作者: 负雪明烛
id: fuxuemingzhu
个人博客: http://fuxuemingzhu.cn/

题目地址:https://leetcode.com/problems/construct-binary-search-tree-from-preorder-traversal/

题目描述

Return the root node of a binary search tree that matches the given preorder traversal.

(Recall that a binary search tree is a binary tree where for every node, any descendant of node.left has a value < node.val, and any descendant of node.right has a value > node.val. Also recall that a preorder traversal displays the value of the node first, then traverses node.left, then traverses node.right.)

Example 1:

Input: [8,5,1,7,10,12]

Output: [8,5,10,1,7,null,12]

Note:

  1. 1 <= preorder.length <= 100
  2. The values of preorder are distinct.

题目大意

给出了一个BST的先序遍历,求该BST。

解题方法

递归

先序遍历一定先遍历了根节点,所以出现的第一个数字一定是根。
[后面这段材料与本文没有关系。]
(** * threema.gateway: the Connection class of the Threema Gateway client

    A shallow embedding of [threema/gateway/__init__.py] and the properties
    of its request dispatcher, key provider and session set-up.

    Conventions of the embedding.
    - A Python [str] is a [string]; a character stands for a code point
      below 256.  A [bytes] value is a [list Byte.byte].
    - A Python [dict] with string keys is a [gmap string _]; a Python [set]
      is a [gset _].
    - A coroutine is a computation in the monad [M]: it reads the outside
      world (file system, gateway), appends what it does to a chronological
      trace of events and either returns a value or raises an exception.
    - An object mutated through [self] is passed in and handed back. *)

From Stdlib Require Import ZArith Ascii String.
From Stdlib.Strings Require Import Byte.
From stdpp Require Import base option list strings gmap.

Local Open Scope string_scope.
Local Open Scope Z_scope.

(** ** Python values *)

(** The objects the class handles without looking inside: [None], text,
    binary data, integers and any other object (a libnacl key, say), known
    by its identity only. *)
Inductive pyobj : Type :=
  | PyNone
  | PyStr (s : string)
  | PyBytes (b : list byte)
  | PyInt (z : Z)
  | PyObject (ident : positive).

(** [isinstance(o, str)] *)
Definition isinstance_str (o : pyobj) : bool :=
  match o with PyStr _ => true | _ => false end.

(** [o is None] *)
Definition is_None (o : pyobj) : bool :=
  match o with PyNone => true | _ => false end.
那么BST的左子树都比根节点小,而先序遍历要把左子树遍历结束才遍历右子树,所以向后找第一个大于根节点数字位置,该位置就是右子树的根节点。

做一个递归即可。

Python代码如下:

# Definition for a binary tree node.

# class TreeNode(object):

#     def __init__(self, x):

#         self.val = x

#         self.left = None

#         self.right = None

class Solution(object):

    def bstFromPreorder(self, preorder):

        """

        :type preorder: List[int]

        :rtype: TreeNode

        """

        if not preorder: return None

        root = TreeNode(preorder[0])

        N = len(preorder)

        i = 1

        while i < N:

            if preorder[i] > preorder[0]:

                break

            i += 1

        root.left = self.bstFromPreorder(preorder[1:i])

        root.right = self.bstFromPreorder(preorder[i:])

        return root

日期

2019 年 3 月 10 日 —— 周赛进了第一页!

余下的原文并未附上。